Know the Risk Factors
Risk factor is defined as something that increases risk or susceptibility. What we know is that many risk factors can be identified and then changed or modified to aid in the prevention of falls. Below we outline common risk factors, identified by the CDC, and follow that up with simple and often affordable prevention tactics.
- Lower body weakness
- Difficulties with walking and balance
- Foot pain or poor footwear
- Home hazards (e.g.; broken steps, throw rugs or clutter)
- Certain medications including OTC medicine
- Vitamin D deficiency
- Vision problems
While this list is not exhaustive, these are some of the most common causes of falls and many of these risk factors can be easily addressed.
Nip Falls in the Bud
If your loved one is suffering from lower body weakness, difficulties with walking or balance, or vision problems we suggest removing tripping hazards in their home or adding balance security measures as an inexpensive prevention tactic. Check out the following list of prevention methods.
1. Increase lighting inside and outside
As we age our vision often diminishes. Adding additional lighting fixtures, ensuring burnt bulbs are replaced immediately and installing bulbs with the highest wattage safe for each fixture can create a much safer environment for older adults.
TIP: If installing lighting fixtures with cords be sure the cords are not a tripping hazard.
2. Remove tripping hazards
Hallway runners, bathroom mats, pet bowls and stacks of magazines are easily removable tripping hazards. They are also often overlooked.
TIP: Wall mounted pet bowls and non-slip rugs/mats designed for older adults are great alternative options worth looking into.
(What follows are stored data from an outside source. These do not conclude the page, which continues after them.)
(* ===== verification/Sso.v ===== *)
(** Sign-in through a directory or an identity provider: [auth/ldap.go], [auth/oidc.go] and
    [auth/saml.go], with their settings and the reseal sweep of [auth/reseal.go].

    The LDAP, OpenID Connect and SAML libraries are parameters, read at the tick they are called
    at. The redirect that starts a flow, discovery with its cache, the cookies, single logout at
    the provider and the metadata document are left out. *)
From S2P Require Import Prelude GoStrings SecretBox AuthSession Accounts.
From Stdlib Require Import Strings.Ascii Strings.Byte.

(** * Statements *)
Section statements.
Context `{!AuthLib}.

Definition user_by_email (s : store) (email : string) : option (uuid * user) :=
  head (map_to_list (filter (λ ku, negb (str_eqb (u_email ku.2) "") && citext_eq (u_email ku.2) email = true) (users s))).
Definition GetUserByUsername (name : string) : Z → store → res store_error (uuid * user) * store :=
  get_row (λ s, user_by_name citext_eq s name).
Definition GetUserByEmail (email : string) : Z → store → res store_error (uuid * user) * store :=
  get_row (λ s, user_by_email s email).
End statements.

Definition RecordAuthEvent (event : string) (user : option uuid) (now : Z) (s : store)
    : res store_error unit * store := (Ok tt, set_events s ((event, user) :: events (mfa s))).

(** * From an identity to an account *)

(** [idpAccountConflict] *)
Definition idpAccountConflict (u : user) (source : string) : bool :=
  u_super u || negb (str_eqb (u_source u) source).

(** [reconcileGroupRoleActions]: what to assign and what to revoke; the order of the two lists,
    which is that of a Go map, is the model's own. *)
Definition managed_roles (groupRoleMap : gmap string string) : gset string :=
  list_to_set (filter (λ r, r ≠ "") (map_to_list groupRoleMap).*2).
Definition desired_roles (groupRoleMap : gmap string string) (groups : list string) : gset string :=
  list_to_set (filter (λ r, r ≠ "") (omap (λ g, groupRoleMap !! g) groups)).
Definition reconcileGroupRoleActions (groupRoleMap : gmap string string) (groups : list string)
    : list string * list string :=
  if bool_decide (groupRoleMap = ∅) then ([], [])
  else
    let all := elements (managed_roles groupRoleMap) in
    let desired := desired_roles groupRoleMap groups in
    (filter (λ r, r ∈ desired) all, filter (λ r, r ∉ desired) all).

(** What the provider asserted. *)
Record identity := Identity {
  i_name : string; i_email : string; i_display : string; i_groups : list string;
}.
(** What differs between the three providers: the name of the source, whether the address may
    match an account, the settings, the password hash of a new account, and what each refusal is
    called. *)
Record provider_rules (E : Type) := Rules {
  p_source : string; p_by_email : bool; p_auto : bool; p_role : string;
  p_map : gmap string string; p_hash : nat → string;
  account_conflict : E; not_provisioned : E; provision_failed : E; is_disabled : E;
}.
Arguments Rules {E}.
Arguments p_source {E}. Arguments p_by_email {E}. Arguments p_auto {E}. Arguments p_role {E}.
Arguments p_map {E}. Arguments p_hash {E}. Arguments account_conflict {E}.
Arguments not_provisioned {E}. Arguments provision_failed {E}. Arguments is_disabled {E}.

Section provision.
Context `{!Env store, !AuthLib}.

Definition for_each (f : string → Z → store → res store_error unit * store) (l : list string) : M store unit :=
  foldr (λ r k, _ ← db (f r); k) (mret tt) l.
3. Install safety measures
Grab bars in the bathroom, railings in hallways and staircases, the installation of a raised toilet and non-skid treads on steps are a sampling of “living in place” improvements that are quite simple and affordable in reducing the risk of falls.
4. Talk with the Doctor
Not only can your loved one’s doctor help evaluate risk factors they can also assess prescription and OTC medications to determine which ones may increase the risk of falls (think of side effects like dizziness and sleepiness). In some cases these medications can be avoided or replaced with other medications. The doctor may also determine that Vitamin D supplements are necessary.
TIP: Don’t forget to check in with the eye doctor as well and make sure that all eyeglass prescriptions are up to date.
5. Add exercise into the routine
When possible light exercise and stretching can really stave off falls. As we mentioned earlier one of the most common risk factors of falling is lower body weakness. Always check with your doctor before adding a new exercise routine into a loved one’s daily ritual. Some low impact exercises designed for older adults include water aerobics, chair yoga and Tai Chi.